Friday, September 20, 2019

Lost Things


It feels like I lost a lot yesterday. Things don’t appear neatly contained and packaged, their edges are no longer crisp and in focus. Right now they’re just fuzzy and undefined and unsettled. Honestly, I’m struggling even to contextualize what happened in the last few days and present it in a sensible manner.

I met a man yesterday whose job it is, who I am paying, to try his damndest to kill me. This oncologist designed a lethal cocktail of four poisons and a whole elaborate schedule just for Mr. One-In-A-Million here. He presented to me and Emily in very polished and professional tones, writing on the butcher paper of the propped-up head of the exam table in his very left-handed manner the names of the drugs and the time tables and a nice little graph at the bottom to show how my physical ability to handle the devastation he’s about to unleash on my unsuspecting body will evaporate over time. 

And I just sat there gazing out at him with a vapid expression on my stupid face nodding my head, completely unable to grasp that this is ME we’re talking about when he says he’s not sure he can cure me or discussing my left kidney’s prospects for continued existence or my ability to have kids after his Kevorkian-esque work is concluded.

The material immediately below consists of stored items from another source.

(* ===== verification/PmHdlcTx.v ===== *)
(** * Frames into a raw stream (src/t38modem/hdlc.cxx, fcs.cxx)

    What [PmHdlc] sends for a frame: the frame check sequence is the CRC-16 of
    the octets taken most significant bit first, and the bits are those of the
    frame with zeros inserted, between flags. *)
From S2P Require Import Prelude Crc HdlcFrame DataStream EngineBase Dle PmHdlc.

(** ** Bits, most significant first *)

Lemma line_bits_cons b l : line_bits (b :: l) = msb_bits 8 b ++ line_bits l.
Proof. done. Qed.

Lemma msb_bits_snoc n x : msb_bits (S n) x = msb_bits n (x .>> 1) ++ [Z.testbit x 0].
Proof. replace (S n) with (n + 1)%nat by lia. rewrite msb_bits_app. done. Qed.

(** ** The frame check sequence *)

(** [fcs] has the bits of the (reflected) register [crc] in the reverse order. *)
Definition mirrors (fcs crc : Z) : Prop :=
  0 <= fcs < 2 ^ 16 /\ 0 <= crc < 2 ^ 16 /\
  forall i, 0 <= i < 16 -> Z.testbit fcs i = Z.testbit crc (15 - i).


Lemma poly_mirror i : 0 <= i < 16 -> Z.testbit 0x11021 i = Z.testbit 0x8408 (15 - i).
Proof.
  intros Hi. enough (eqb (Z.testbit 0x11021 i) (Z.testbit 0x8408 (15 - i)) = true) by by apply eqb_prop.
  by_evaluation 16%nat (fun i => eqb (Z.testbit 0x11021 i) (Z.testbit 0x8408 (15 - i))) i. exact Hi.
Qed.
Lemma hdlc_octet_spec got h x I : receiving got (held h ++ msb_bits 8 x ++ I) h -> hdlcState h <> stEof ->
  receiving got (held (hdlc_octet h x) ++ I) (hdlc_octet h x).
Proof.
  intros R Hn. unfold hdlc_octet. cbv zeta. fold (rcv_data).
  set (h1 := h <| lastChar := x |> <| rawCount := _ |>).
  assert (receiving got (held h1 ++ msb_bits 8 x ++ I) h1) as [[T1 T2] L F C S] by (destruct R; by split).
  change (hdlcState h1) with (hdlcState h) in *. clear R.
  assert (length (held h1 ++ msb_bits 8 x) = 8 + Z.to_nat (rawByteLen h1))%nat as Hq.
  { unfold held. rewrite length_app, !length_msb_bits. lia. }
  destruct (hdlcState h) eqn:Es; [done| | |].
  - destruct S as (Hi & Ho & Hg & Hl & Hr & k & Hk). rewrite app_assoc, hunt_app in Hk.
    pose proof (sync_spec h1 x L) as Y. destruct (hunt (held h1 ++ msb_bits 8 x)) as [f r].
    destruct (sync h1 x) as [f' h2]. destruct Y as (Y1 & Y2 & Y3). injection Y1 as -> ->.
    assert (waiting got h2) as W by (eapply waiting_bits; [|exact Y3]; by repeat split).
    destruct f'.
    + injection Hk as Hk. apply waiting_flags; [done|done|done|]. by exists k.
    + apply waiting_sync; [done|done| |by exists k].
      destruct (same_but_bits_fields _ _ Y3) as (_ & _ & _ & _ & E & _). by rewrite E.
  - destruct S as (Hi & Ho & Hg & Hl & Hr & k & Hk).
    pose proof (skipFlag_spec h1 x L) as Y. destruct (skipFlag h1 x) as [f h2]. destruct Y as [-> Y].
    rewrite app_assoc in Hk. rewrite <- (at_flag_app _ I), Hk in * by lia.
    destruct k as [|k]; cbn [repeat concat app] in Hk, Y |- *.
    + rewrite at_flag_body in *. subst h2. apply rcv_data_spec; [|done].
      split; [done|done|done|done|]. cbv iota. split; [done|]. split; [exact (f_equal p_eof Ho)|].
      rewrite app_assoc. change (held (h1 <| hdlcState := stData |>)) with (held h1). rewrite Hk. destruct (receiving_data h1 Hl Hr) as (c & E & Ec). exists c, X.
      split; [exact E|]. split; [|done]. rewrite Hg.
      change (outData (h1 <| hdlcState := stData |>)) with (outData h1). by rewrite Ho.
    + rewrite <- app_assoc, at_flag_flag in *. destruct Y as [Y1 Y2].
      assert (same_but_bits h1 h2) as Y3.
      { unfold same_but_bits. rewrite (f_equal rawByteLen Y2 : rawByteLen h2 = rawByteLen h1). exact Y2. }
      destruct (same_but_bits_fields _ _ Y3) as (_ & _ & _ & _ & E & _).
      apply waiting_flags; [eapply waiting_bits; [|exact Y3]; by repeat split| |by rewrite E|].
      * rewrite (f_equal rawByteLen Y2 : rawByteLen h2 = rawByteLen h1). done.
      * exists k. rewrite Y1, <- drop_app_le, <- app_assoc, Hk, <- app_assoc by lia. done.
  - destruct S as (Hi & He & S). apply rcv_data_spec; [|done]. split; [done|done|done|done|].
    change (hdlcState h1) with (hdlcState h). by rewrite Es.
Qed.

(** Octets still to come are at least one, before the end of the frame. *)
Lemma receiving_more got I h : receiving got I h -> hdlcState h <> stEof -> (8 <= length I)%nat.
Proof.
  intros [_ _ _ _ S] Hn. destruct (Nat.ltb_spec (length I) 8) as [H|H]; [|done]. exfalso.
  destruct (hdlcState h); [done| | |].
  - destruct S as (_ & _ & _ & _ & _ & k & S). by rewrite hunt_short in S.
  - destruct S as (_ & _ & _ & _ & _ & k & ->). pose proof length_body. rewrite length_app in H. lia.
  - destruct S as (_ & _ & c & o & S & _). by rewrite scan_short in S.
Qed.

Definition got_octets (h : HDLC) (r : Z) (out : list Z) : HDLC :=
  if 0 <? r then h <| fcs := build (fcs h) out |> else h.

Lemma receiving_set got I h o out : receiving got I h -> hdlcState h = stData \/ hdlcState h = stEof ->
  p_octets (outData h) = out ++ p_octets o -> p_eof o = p_eof (outData h) ->
  receiving (got ++ out) I (got_octets (h <| outData := o |>) (zlen out) out).
Proof.
  intros [T L F C S] Hs Eo Ee. set (h2 := h <| outData := o |>).
  assert (got_octets h2 (zlen out) out = h2 <| fcs := build FCS_new (got ++ out) |>) as ->.
  { unfold got_octets, build. rewrite fold_left_app. fold (build FCS_new got). rewrite <- F.
    destruct (Z.ltb_spec 0 (zlen out)); [done|]. destruct out; [by destruct h|simpl in *; lia]. }
  split; [done|done|done|done|]. change (hdlcState (h2 <| fcs := _ |>)) with (hdlcState h).
  destruct Hs as [Es|Es]; rewrite Es in *.
  - destruct S as (Hi & He & c & o' & E & EX & Ec). split; [done|]. split; [by rewrite <- He, <- Ee|].
    exists c, o'. split; [exact E|]. split; [|done]. rewrite <- EX, Eo, <- !app_assoc. done.
  - destruct S as (Hi & He & E & EX & Ec). split; [done|]. split; [by rewrite <- He, <- Ee|].
    split; [exact E|]. split; [|done].
    rewrite <- EX, Eo, <- !app_assoc. done.
Qed.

And as if that isn’t enough, another, different type of chemo pill is currently making it’s way through the Postal Service to my home. So Death is supposed to arrive come rain or shine on Tuesday through my mail slot as well.  If I knew an assassin were driving towards me with a bullet with my name on it (he’s a very dramatic assassin), I’d be running away from that Death, right? But here I am leaning into this insane thing. Where do you find sense in this absurd act? I haven’t figured it out yet.

Emily and I were both just stunned for a few hours after the appointment. There’s a tropical storm camped out over Houston right now, and we walked out of the windowless exam room in which my fate was delivered to find fat raindrops scurrying down the large windows of the seventh floor waiting room on their way to contribute to the floodwaters gathering below. The rain, the darkness outside, our sadness, and the fact that we were now about two hours past lunchtime (forget about naptime) all seemed to be conspiring against us. We were stunned, hungry, and a little surprised that this particular Doc, who we’ve begun referring to as the Wizard Behind the Curtain because he’s one of the top two or three specialists in the world for adrenocortical cancer (“ACC” for those of us in the biz), was a lot more honest about the difficulty of defeating cancer than any doc has been previously. We were not in a great place.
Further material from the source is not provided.